Sortir du lot en ciblant par centre d'intérêts


Dans les magasins d'applications, il est devenu de plus en plus difficile de sortir du lot, sachant que Google Play en propose 1,4 million et l'App Store d'Apple autant. Twitter invite les développeurs et éditeurs d'applications à « transformer ces utilisateurs en potentiels ambassadeurs, par exemple en leur proposant du contenu exclusif, des offres spéciales, ou en répondant directement à leurs besoins exprimés sur la plateforme. » Mais aussi à utiliser « ses outils de promotion d'application extrêmement puissants », les tweets sponsorisés (c'est-à-dire payants) - l'App Store d'Apple lui-même achète des tweets sponsorisés pour découvrir « les meilleures nouvelles apps incontournables » - ainsi que la « carte d'application », un tweet qui décrit l'application, présente une photo et un lien direct pour la télécharger d'un simple clic, sur les magasins d'apps de Google ou d'Apple.

Twitter souligne qu'il est possible de cibler par centre d'intérêts, par mot-clé, par nom d'utilisateurs pour s'adresser aux abonnés d'une célébrité, d'un sportif, mais aussi par modèle d'appareil, par type de connexion (en WiFi pour les applications lourdes à télécharger). Cette carte de promotion permettrait de réduire le "coût par installation" (CPI) par rapport à d'autres canaux marketing. L'éditeur de jeu vidéo EA a été un des pionniers de cet outil en bêta, comme le service de VTC Lyft et les services de streaming musical Spotify et Deezer, qui se déclarent satisfaits des résultats.

Ce marché de la publicité de promotion d'applications à installer aurait atteint  6 milliards de dollars dans le monde l'an dernier selon le cabinet Flurry, tandis qu'eMarketer ne l'évalue qu'à 1,67 milliard pour le seul marché américain, tout en prédisant une très forte croissance (+80% en 2015).

En France, le site de covoiturage BlaBlaCar utilise la promotion d'application depuis l'été dernier dans plusieurs pays, notamment l'Espagne et plus récemment la Turquie, et s'en dit «assez content. »

« Nous utilisons Twitter principalement pour son outil « Mobile App Card » qui permet de faire la promotion de notre application dans le fil d'actualité avec un « call to action » [lien, bouton ou visuel] de téléchargement. C'est un produit très orienté sur la performance, plus que le tweet sponsorisé, puisque son prix est fixé au nombre de clics externes. Le trafic est de bonne qualité : le téléchargement est généralement suivi d'actions, de la publication de trajet (de covoiturage) par exemple » confie à La Tribune Martin Boutges, chargé de projets de croissance chez BlaBlaCar.

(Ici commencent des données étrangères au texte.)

(* ===== verification/MqttServerSample.v ===== *)
(** * A server with three brokers

    The registries of [MqttServer] over concrete connections (plain, TLS and a simple QUIC
    handle), with the witnesses of their properties, and MQTT over TLS from the encrypted
    bytes of a publisher to those for a subscriber ([MqttTls]). *)

From S2P Require Import Prelude ByteSource TcpServer TcpSocket SocketContext WsFrame WsSession WsConnect WsOverTcp TlsSocket TlsSample.
From S2P Require Import MqttTopic MqttSession MqttBroker MqttV311 MqttStack MqttOverWs MqttTls MqttServer.

(** A QUIC handle: its streams and what was written to each. *)
Record Stream := mkStream { st_closed : bool; st_ids : list Z; st_out : list (Z * list Z) }.

#[export] Instance stream_handle : QuicHandle Stream := {|
  q_is_closed := st_closed;
  q_stream_ids := st_ids;
  q_write_ready i buf q :=
    if st_closed q then (q, Err BrokenPipe) else (mkStream (st_closed q) (st_ids q) (st_out q ++ [(i, buf)]), Ok tt) |}.

Abbreviation Srv := (Server (S1 := TcpConn) (S2 := TlsConn Rec) (Q := Stream)).

Definition lower_id (s : string) : string := s.

Definition run_ws (name : string) (port : Z) (v : Srv) : Srv :=
  match ws_factory lower_id "mqtt" name port v with Done r => r.1 | _ => v end.
Definition run_wss (name : string) (port : Z) (v : Srv) : Srv :=
  match wss_factory lower_id "mqtts" name port v with Done r => r.1 | _ => v end.

Definition one_broker : Srv := run_ws "a" 80 empty_server.
Definition three_brokers : Srv := (quic_factory "q" 444 (run_wss "b" 443 one_broker)).1.

Lemma one_broker_reachable : server_reachable lower_id one_broker.
Proof. apply rtc_once. exact (srv_ws lower_id "mqtt" "a" 80 empty_server _ eq_refl). Qed.

Lemma three_brokers_reachable : server_reachable lower_id three_brokers.
Proof.
  unfold server_reachable. etrans; [exact one_broker_reachable|]. eapply rtc_l; [exact (srv_wss lower_id "mqtts" "b" 443 one_broker _ eq_refl)|].
  apply rtc_once. exact (srv_quic lower_id "q" 444 (run_wss "b" 443 one_broker)).
Qed.

Lemma registry_well_formed_witness :
  brokers three_brokers !! "a"%string = Some (PWs 0) /\ brokers three_brokers !! "b"%string = Some (PWss 1) /\
  let v := three_brokers in
  (forall n p, brokers v !! n = Some p -> protocol_broker_name p v = Some n) /\
  (forall n n' p, brokers v !! n = Some p -> brokers v !! n' = Some p -> n = n') /\
  (forall port n, get_broker_name port v = Some n -> exists p, brokers v !! n = Some p /\ protocol_broker_name p v = Some n) /\
  (forall n p, quic_brokers v !! n = Some p -> protocol_broker_name p v = Some n /\ exists a, p = PQuic a).
Proof. split; [reflexivity|]. split; [reflexivity|]. exact (registry_well_formed lower_id three_brokers three_brokers_reachable). Defined.

(** The broker of a child protocol is the one in the table; a name of another transport is
    not for a listener, and gives way to a child protocol. *)
Example child_of_a : ws_child_protocol lower_id (mkFactory "mqtt" "a" 80) three_brokers = Done (three_brokers, 0).
Proof. reflexivity. Qed.
Example listener_for_wss : forall l, register_mqtt_listener "b" l three_brokers = Panic.
Proof. reflexivity. Qed.
Example wss_gives_way :
  match ws_child_protocol lower_id (mkFactory "mqtt" "b" 81) three_brokers with
  | Done (v, a) => brokers v !! "b"%string = Some (PWs a) /\ a = 3 /\ get_broker_name 443 v = Some "b"%string
  | _ => False
  end.
Proof. vm_compute. done. Qed.

Definition again : Srv * Factory :=
  match ws_factory lower_id "mqtt" "a" 8080 one_broker with Done r => r | _ => (one_broker, mkFactory "" "" 0) end.
Definition published_again : Srv :=
  match publish_topic true "a/b" 0 None [1%Z] [] (Some "a"%string) again.1 with Done r => r.1 | _ => again.1 end.

Lemma broker_replaced_witness :
  (exists a2, brokers again.1 !! "a"%string = Some (PWs a2) /\ a2 <> 0) /\
  ws_heap published_again !! 0 = ws_heap one_broker !! 0 /\ is_Some (ws_heap one_broker !! 0).
Proof.
  apply (broker_replaced lower_id one_broker published_again "mqtt" "a" 8080 0 again one_broker_reachable); [reflexivity..|].
  assert (brokers again.1 !! "a"%string = Some (PWs 1)) as Ha by reflexivity.
  apply rtc_once. refine (srv_publish lower_id true "a/b" 0 None [1%Z] (map_to_list (brokers again.1)).*2 (Some "a"%string) again.1 (published_again, Ok tt) _ _);
    [unfold listed; reflexivity|reflexivity].
Defined.

(** [bob] has subscribed with the broker [a]. *)
Definition bob_broker : WsBroker TcpConn := mkWsBroker "mqtt" "a" qos_zero ∅ bob_world.
Definition bob_server : Srv := set_ws_heap {[ 0 := bob_broker ]} one_broker.

Lemma server_publish_delivers_witness :
  exists v' b' f fb, publish_topic true "a/b" 0 None [65%Z] [] (Some "a"%string) bob_server = Done (v', Ok tt) /\
    single_with_window_bits_and_payload (frame_type_to TBinary) 0 [3; 65]%Z = Some f /\ frame_to f = Some fb /\
    ws_heap v' = <[0 := b']> (ws_heap bob_server) /\ wss_heap v' = wss_heap bob_server /\ quic_heap v' = quic_heap bob_server /\
    w_broker (wb_world b') = (subscribed true "a/b" 0 None (w_broker bob_world)).1 /\ w_heap (wb_world b') = w_heap bob_world /\
    forall u, w_conns (wb_world b') !! u = Nat.iter (length (filter (fun c => ws_uid c = u) [b_socket]))
      (fun s => (tr_write_ready fb s).1) <$> w_conns bob_world !! u.
Proof.
  apply (server_publish_delivers bob_server "a" 0 bob_broker [] true "a/b" 0 None [65%Z] _ [arc_bob] b_socket [] [3; 65]%Z);
    try reflexivity.
  exists b_socket, (tcp_with [] []). split_and!; [set_solver|done|done].
Defined.

(** Nobody has subscribed with the QUIC brokers. *)
Definition quic_server : Srv :=
  set_quic_heap {[ 0 := mkQuicBroker "p" new_broker ∅ ∅; 1 := mkQuicBroker "q" new_broker ∅ {[ 9%Z := mkStream false [1%Z] [] ]} ]}
    empty_server.

Example quic_unsubscribed_ok :
  match publish_quic_topic true "a/b" 0 None [65%Z] [PQuic 0; PQuic 1] None quic_server with Done r => r.2 = Ok tt | _ => False end.
Proof. vm_compute. done. Qed.
Example quic_wildcard_fails :
  match publish_quic_topic true "a/+" 0 None [65%Z] [PQuic 0; PQuic 1] None quic_server with Done r => r.2 = Err Other | _ => False end.
Proof. vm_compute. done. Qed.

Lemma session_send_delivers_witness :
  exists f fb x' r, single_with_window_bits_and_payload (frame_type_to TBinary) 0 [3; 65]%Z = Some f /\ frame_to f = Some fb /\
    session_send "a/b" [65%Z] alice_session bob_world =
      Done (set_conns (<[7%Z := x']> (w_conns bob_world)) bob_world, r) /\
    tr_write_ready fb (tcp_with [] []) = (x', r) /\
    (tr_is_closed (tcp_with [] []) = false -> r = Ok tt /\ tr_written x' = tr_written (tcp_with [] []) ++ [fb]) /\
    (is_ok r = false -> x' = tcp_with [] []).
Proof.
  apply (session_send_delivers "a/b" [65%Z] alice_session bob_world a_socket (tcp_with [] []) [3; 65]%Z); reflexivity.
Defined.

(** ** MQTT over TLS *)

Definition wss_zero : WssMqtt311 (T := Rec) := mkWsMqtt311 0 None None.

(** [alice]'s frame comes encrypted in two segments, [bob] has subscribed; both are on
    TLS connections. *)
Definition tls_bob_world : tls_world (T := Rec) :=
  mkWorld (w_broker bob_world) (w_heap bob_world) 2 {[ 7%Z := tls_framed; 8%Z := tls_with [] ]}.

Example publish_over_tls :
  match handle_readed (wss_protocol wss_zero) (mkFocus a_socket tls_framed tls_bob_world, ctx_of bound_session) with
  | Done (fc, _) =>
      match w_conns (whole fc) !! 8%Z with
      | Some c =>
          let s := on_base (set_write_buf (concat (write_events (base (tn_socket c))))) (tn_socket c) in
          open_records (send (WWrote 100) s).1.2 = ([0x82; 2; 3; 65]%Z, [])
      | None => False
      end
  | _ => False
  end.
Proof. vm_compute. done. Qed.
(** A round of [collect_expired] is all or nothing: when the time of every entry of
    the index is over, the index is emptied and every resource it names is removed; when
    a single entry is still valid, nothing is removed, however many others are over (the
    loop goes from the latest time to the earliest and leaves at the first valid one). *)
Theorem collect_expired_all_or_nothing now c :
  if bool_decide (map_Forall (fun t _ => (t <= now)%Z) (timeout_index c))
  then timeout_index (collect_expired (Some now) c) = ∅ /\
       forall t k, timeout_index c !! t = Some k -> cache (collect_expired (Some now) c) !! k = None
  else collect_expired (Some now) c = c.
Proof.
  unfold collect_expired. case_bool_decide as Hall.
  - destruct (collect_loop_all now (index_reversed c) c) as [H1 H2].
    { apply Forall_forall. intros [t k] H. by apply index_reversed_lookup, Hall in H. }
    assert (forall t k, timeout_index c !! t = Some k -> t ∈ (index_reversed c).*1 /\ k ∈ (index_reversed c).*2) as Hin.
    { intros t k Ht. apply index_reversed_lookup in Ht.
      split; [by apply (list_elem_of_fmap_2 fst) in Ht|by apply (list_elem_of_fmap_2 snd) in Ht]. }
    split.
    + apply map_eq. intros t. rewrite H1, lookup_empty. case_decide as Hd; [done|].
      destruct (timeout_index c !! t) eqn:E; [|done]. by apply Hin in E as [? _].
    + intros t k Ht. rewrite H2, decide_True; [done|]. by apply (Hin t).
  - destruct (index_reversed c) as [|[t k] kvs] eqn:E; [done|]. cbn [collect_loop].
    destruct (Z.leb_spec t now) as [Ht|]; [|done]. exfalso. apply Hall. intros t' k' Hk'. cbn.
    apply index_reversed_lookup in Hk'. pose proof (index_reversed_head _ _ _ E) as HF. rewrite <-E in HF.
    rewrite Forall_forall in HF. specialize (HF _ Hk'). unfold entry_le in HF. cbn in HF. lia.
Qed.

Section clearing.
Context (ms ml : Z) (Hm : (0 <= ms < 2 ^ 63)%Z) (Hn : (0 <= ml < 2 ^ 63)%Z).

(** The size falls by what is removed, at least by the resource returned. *)
Lemma remove_key_size now k c :
  counters_ok ms ml c ->
  (size (remove_key now k c).1 <= size c)%Z /\
  forall lm mime sign bin, (remove_key now k c).2 = Cached lm mime sign bin ->
    size (remove_key now k c).1 = (size c - value_len bin)%Z.
Proof.
  intros (Hs & _ & Hms & _ & _). unfold remove_key.
  destruct (cache c !! k) as [r|] eqn:E; [|done]. cbn.
  pose proof (total_size_delete k r _ E). pose proof (total_size_nonneg (delete k (cache c))).
  assert (0 <= value_len (res_data r))%Z by (unfold value_len; lia).
  rewrite wrap64_small by lia. split; [lia|].
  intros ????. by destruct now; [case_match|]; intros [= <- <- <- <-].
Qed.

Lemma clear_loop_frees now kvs n c :
  counters_ok ms ml c -> (0 <= n)%Z ->
  let c' := clear_loop now kvs n c in
  (size c' <= size c)%Z /\
  (forall t, timeout_index c !! t = None -> timeout_index c' !! t = None) /\
  ((n <= size c - size c')%Z \/ forall t, t ∈ kvs.*1 -> timeout_index c' !! t = None).
Proof.
  revert n c; induction kvs as [|[t k] kvs IH]; intros n c Hc H0; cbn [clear_loop].
  { split_and!; [lia|done|]. right. intros t Ht. by apply elem_of_nil in Ht. }
  destruct (Z.eqb_spec n 0) as [->|Hne]; [split_and!; [lia|done|left; lia]|].
  destruct (timeout_index c !! t) as [k'|] eqn:Et; last first.
  { destruct (IH n c Hc H0) as (I1 & I2 & I3). split_and!; [done..|].
    destruct I3 as [?|I3]; [by left|right]. intros t' Ht'. cbn in Ht'.
    apply elem_of_cons in Ht' as [->|]; auto. }
  set (c0 := set_index _ _). assert (counters_ok ms ml c0) as Hc0 by done.
  destruct (remove_key_size now k' c0 Hc0) as [S1 S2]. change (size c0) with (size c) in S1, S2.
  pose proof (remove_key_counters ms ml Hm Hn now k' c0 Hc0) as Hc1.
  assert (forall t', timeout_index (remove_key now k' c0).1 !! t' =
    if decide (t = t') then None else timeout_index c !! t') as Hi.
  { intros t'. rewrite remove_key_index. cbn. case_decide; subst; by simplify_map_eq. }
  destruct (remove_key now k' c0) as [c1 res]. cbn [fst snd] in *.
  set (n' := match res with Cached _ _ _ bin => _ | _ => _ end).
  assert (0 <= n' /\ n - (size c - size c1) <= n')%Z as [Hn' Hle].
  { unfold n'. destruct res as [| |lm mime sign bin]; [lia..|].
    specialize (S2 _ _ _ _ eq_refl). cbn in *. lia. }
  destruct (IH n' c1 Hc1 Hn') as (I1 & I2 & I3). cbn in S1.
  split_and!; [lia| |].
  - intros t' Ht'. apply I2. rewrite Hi. by case_decide.
  - destruct I3 as [?|I3]; [left; lia|right]. intros t' Ht'. cbn in Ht'.
    apply elem_of_cons in Ht' as [->|]; [|auto]. apply I2. rewrite Hi. by case_decide.
Qed.
End clearing.

(** [collect_clear n] makes room: it frees at least [n] bytes, or leaves nothing in
    the index to remove; it never frees by miscounting (the counters stay true). *)
Theorem collect_clear_frees ms ml now n c
    (Hm : (0 <= ms < 2 ^ 63)%Z) (Hn : (0 <= ml < 2 ^ 63)%Z) (Hc : counters_ok ms ml c) (Hpos : (0 < n)%Z) :
  counters_ok ms ml (collect_clear now n c) /\
  ((n <= size c - size (collect_clear now n c))%Z \/ timeout_index (collect_clear now n c) = ∅).
Proof.
  split; [by apply collect_clear_counters|]. unfold collect_clear.
  destruct (Z.eqb_spec n 0); [lia|].
  destruct (clear_loop_frees ms ml Hm Hn now (index_reversed c) n c Hc) as (_ & H2 & [H|H]); [lia|by left|].
  right. apply map_eq. intros t. rewrite lookup_empty.
  destruct (timeout_index c !! t) as [k|] eqn:E; [|by apply H2].
  apply H. apply index_reversed_lookup in E. by apply (list_elem_of_fmap_2 fst) in E.
Qed.

(** ** Conditional requests *)

(** The tag of a resource, sent back: not modified until the resource expires. *)
Lemma own_etag_not_modified parse_date owner key hs c r t :
  cache c !! cache_key owner key = Some r -> (0 <= res_sign r < 2 ^ 64)%Z ->
  header_get "if-modified-since" hs = None ->
  header_get "if-none-match" hs = Some (header_of (to_dec (res_sign r))) ->
  req_is_modified parse_date (Some t) owner key hs c = Ok (res_timeout r <=? t)%Z.
Proof.
  intros Hc Hs H1 H2. unfold req_is_modified, since_header, match_header, get. rewrite H1, H2, Hc. cbn [to_str header_of].
  destruct (res_timeout r <=? t)%Z; [done|]. by rewrite parse_to_dec, Z.eqb_refl.
Qed.

Lemma own_etag_unmodified parse_date owner key hs c r t :
  cache c !! cache_key owner key = Some r -> (0 <= res_sign r < 2 ^ 64)%Z ->
  header_get "if-unmodified-since" hs = None ->
  header_get "if-match" hs = Some (header_of (to_dec (res_sign r))) ->
  req_is_unmodified parse_date (Some t) owner key hs c = Ok (if (res_timeout r <=? t)%Z then None else Some true).
Proof.
  intros Hc Hs H1 H2. unfold req_is_unmodified, since_header, match_header, get. rewrite H1, H2, Hc. cbn [to_str header_of].
  destruct (res_timeout r <=? t)%Z; [done|]. by rewrite parse_to_dec, Z.eqb_refl.
Qed.

Lemma signature_u64 adler fmt full lm value :
  (forall v s, adler v = Some s -> (0 <= s < 2 ^ 32)%Z) -> (0 <= signature adler fmt full lm value < 2 ^ 64)%Z.
Proof. intros Ha. unfold signature. destruct (adler _) eqn:E; [apply Ha in E|]; lia. Qed.

(** The entity tag does its work. What [insert] returns as signature, sent in the
    ETag header of the response and sent back by the client, is recognised: until the
    resource expires, if-none-match gives not modified and if-match gives unmodified;
    once it has expired the resource is taken as modified. *)
Theorem etag_roundtrip adler fmt parse_date http_date now owner age lm mime full key value c timeout
    (priv ca st tr oi : bool) (max_age : Z) (modified : option Z)
    (Hadler : forall v s, adler v = Some s -> (0 <= s < 2 ^ 32)%Z)
    (Hfit : fits value c) (Ht : checked_add now age = Some timeout) :
  exists c' sign prev,
    insert adler fmt (Some now) owner age lm mime full key value c = (c', Ok (sign, prev)) /\
    let resp := set_cache_resp_headers http_date priv ca st tr oi max_age modified sign [] in
    exists etag, header_get "etag" resp = Some etag /\ forall t,
      req_is_modified parse_date (Some t) owner key [("if-none-match"%string, etag)] c' =
        Ok (timeout <=? t)%Z /\
      req_is_unmodified parse_date (Some t) owner key [("if-match"%string, etag)] c' =
        Ok (if (timeout <=? t)%Z then None else Some true).
Proof.
  destruct (insert_fits adler fmt now owner age lm mime full key value c timeout Hfit Ht)
    as (c' & old & Hi & Hc & _ & _).
  pose proof (signature_u64 adler fmt full lm value Hadler) as Hsign.
  eexists c', _, old. split; [exact Hi|]. cbn zeta. exists (header_of (to_dec (signature adler fmt full lm value))).
  split; [by destruct modified|]. intros t.
  assert (cache c' !! cache_key owner key = Some (mkResource timeout lm mime (signature adler fmt full lm value) value)) as Hl
    by (by rewrite Hc, lookup_insert_eq).
  split; [by eapply (own_etag_not_modified _ _ _ _ _ _ _ Hl)|by eapply (own_etag_unmodified _ _ _ _ _ _ _ Hl)].
Qed.

(** ** Concrete runs *)

#[local] Open Scope Z_scope.

(** A checksum for the runs: the number of bytes. *)
Definition len_sum (v : list Z) : option Z :=
  if (value_len v <? 2 ^ 32)%Z then Some (value_len v) else None.
Definition no_date (t : Z) : list Z := [].

Definition page : StaticCache :=
  (insert len_sum no_date (Some 5) None 10 0 "text/html" true "index" [1; 2; 3] (new 8 4)).1.

(** Ten seconds later: the entry is indexed and collected in the next rounds. *)
Lemma cache_accounting_witness :
  let c := (collect_round (Some 6) (Some 7) true page).1.1 in
  size c = total_size (cache c) /\ len c = Z.of_nat (base.size (cache c)) /\
  (size c <= 8)%Z /\ (len c <= 4)%Z.
Proof.
  cbv zeta. apply (cache_accounting len_sum no_date 8 4); [lia|lia|].
  eapply rtc_l; [apply step_insert|eapply rtc_l; [apply step_round|apply rtc_refl]]. reflexivity.
Defined.

Lemma remove_all_frees_no_room_witness :
  let c' := (collect_round (Some 6) (Some 7) true (remove_all_cache page)).1.1 in
  cache c' = ∅ /\
  insert len_sum no_date (Some 8) None 10 0 "text/html" true "index" [1; 2; 3; 4; 5; 6] c' =
    (send_cmd (Clear 6) c', Err Other).
Proof.
  cbv zeta.
  apply (remove_all_frees_no_room len_sum no_date (Some 8) None 10 0 "text/html" true "index"
    [1; 2; 3; 4; 5; 6]%Z page); [reflexivity|].
  eapply rtc_l; [apply clean_round|apply rtc_refl].
Defined.

Lemma get_insert_witness :
  exists c' sign,
    insert len_sum no_date (Some 9) None 10 0 "text/html" true "index" [7]%Z page =
      (c', Ok (sign, get (Some 9) None "index" page)) /\
    (forall t, get (Some t) None "index" c' =
      if (9 + 10 * NANOS <=? t)%Z then CacheExpired else Cached 0 "text/html" sign [7]%Z) /\
    (forall t owner' key', (owner', key') <> (None, "index"%string) ->
      get t owner' key' c' = get t owner' key' page).
Proof.
  apply (get_insert len_sum no_date 9 None 10 0 "text/html" true "index" [7]%Z page (9 + 10 * NANOS)).
  - split; vm_compute; discriminate.
  - reflexivity.
Defined.

Lemma collect_clear_frees_witness :
  let c := (collect_round (Some 6) (Some 7) true page).1.1 in
  counters_ok 8 4 (collect_clear (Some 8) 2 c) /\
  ((2 <= size c - size (collect_clear (Some 8) 2 c))%Z \/ timeout_index (collect_clear (Some 8) 2 c) = ∅).
Proof.
  cbv zeta. apply collect_clear_frees; [lia|lia| |lia].
  apply collect_round_counters; [lia|lia|]. apply insert_counters; [lia|lia| |reflexivity].
  apply new_counters; lia.
Defined.
(* ===== verification/BufferPool.v ===== *)
(** * The pool of write buffers of the older TCP crate (tcp/src/buffer_pool.rs, util.rs)

    A pool hands out write buffers; a finished buffer becomes a read-only view, whose
    handle is weak; when nobody holds a view, its list goes back to the pool. Threads
    share the pool: a step is one atomic action, a call of a channel, a load or a
    compare-and-swap of the size, and steps of different threads come in any order.
    A send on a full channel blocks its thread. *)

From S2P Require Import Prelude.

(** ** Lists of data *)

(** [IoBytes]: its bytes, and whether it is a borrowed slice. *)
Record IoBytes := mkIoBytes { is_slice : bool; io_data : list Z }.

Definition io_len (b : IoBytes) : nat := length (io_data b).

(** [IoList]: the number of bytes and the queue. *)
Record IoList := mkIoList { byte_len : nat; queue : list IoBytes }.

Definition with_capacity : IoList := mkIoList 0 [].

Definition iolist_of (l : list IoBytes) : IoList := mkIoList (sum_list_with io_len l) l.

Definition push_front (b : IoBytes) (l : IoList) : IoList :=
  if bool_decide (io_len b = 0) then l else mkIoList (byte_len l + io_len b) (b :: queue l).

Definition push_back (b : IoBytes) (l : IoList) : IoList :=
  if bool_decide (io_len b = 0) then l else mkIoList (byte_len l + io_len b) (queue l ++ [b]).

Definition clear (l : IoList) : IoList := mkIoList 0 [].

(** [From<IoBytes> for Vec<u8>]: a slice makes it panic. *)
Definition into_vec (b : IoBytes) : option (list Z) := if is_slice b then None else Some (io_data b).

Definition concat_list (l : IoList) : option (list Z) := mjoin <$> mapM into_vec (queue l).

(** ** The pool *)

(** A view: its data, the strong pointers that clients hold, the weak ones. *)
Record View := mkView { contents : list IoBytes; held : nat; weak : nat }.

(** Where a thread is that found no free list: before the load of the size, and in the
    loop with the size it read. *)
Inductive alloc_state := Missed | Loaded (cur_size : nat).

Record Pool := mkPool {
  capacity : nat;
  frees : list IoList;              (* the channel of the free lists *)
  ready : list nat;                 (* the channel of the finished views, by address *)
  size : nat;
  buffers : gmap nat IoList;        (* [WriteBuffer]s in use, by address *)
  views : gmap nat View;            (* the views that are alive *)
  taken : list nat;                 (* views a [collect] took out of the channel *)
  allocs : gmap nat alloc_state;    (* threads inside [new_iolist] *)
}.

Il relève que Twitter a l'avantage de proposer des options de ciblage sur les émissions de télévision, ce qui permet des opérations en soutien d'une campagne pub télévisée. L'un des atouts de Twitter est aussi qu'il y a « un peu moins de compétition » que sur Facebook notamment, où les prix sont en train de grimper.

Un défaut perdure : la taille restreinte de l'audience


Mais revers de la médaille, « Twitter manque un peu d'inventaire » observe celui dont le job est de faire croître le nombre d'utilisateurs de l'application de covoiturage (5 millions de téléchargements revendiqués), et ce particulièrement en France, où le profil des twittos est technophile et connecté, un handicap pour des marques cherchant à ratisser plus large, vers des profils plus seniors par exemple. « Les volumes de téléchargement dépendent de la force de la communauté dans le pays » note Martin Boutges.


Twitter ne communique pas non plus le nombre de ses utilisateurs actifs ni son audience par pays, même aux annonceurs. Le cabinet eMarketer estime à seulement 2,9 millions le nombre d'utilisateurs actifs en France en 2014 (3,2 millions projetés en 2015), soit à peu près autant qu'en Allemagne.

Selon les tous derniers chiffres du cabinet ComScore, l'audience de Twitter aurait atteint un pic de 7,1 millions de visiteurs uniques en janvier et serait retombée à 5,3 millions en février 2015. Un chiffre quatre fois inférieur à l'audience de Facebook (26,8 millions contre 6,5 millions selon Médiamétrie)...

Article publié dans notre édition quotidienne réservée aux abonnés le 25/03/2015.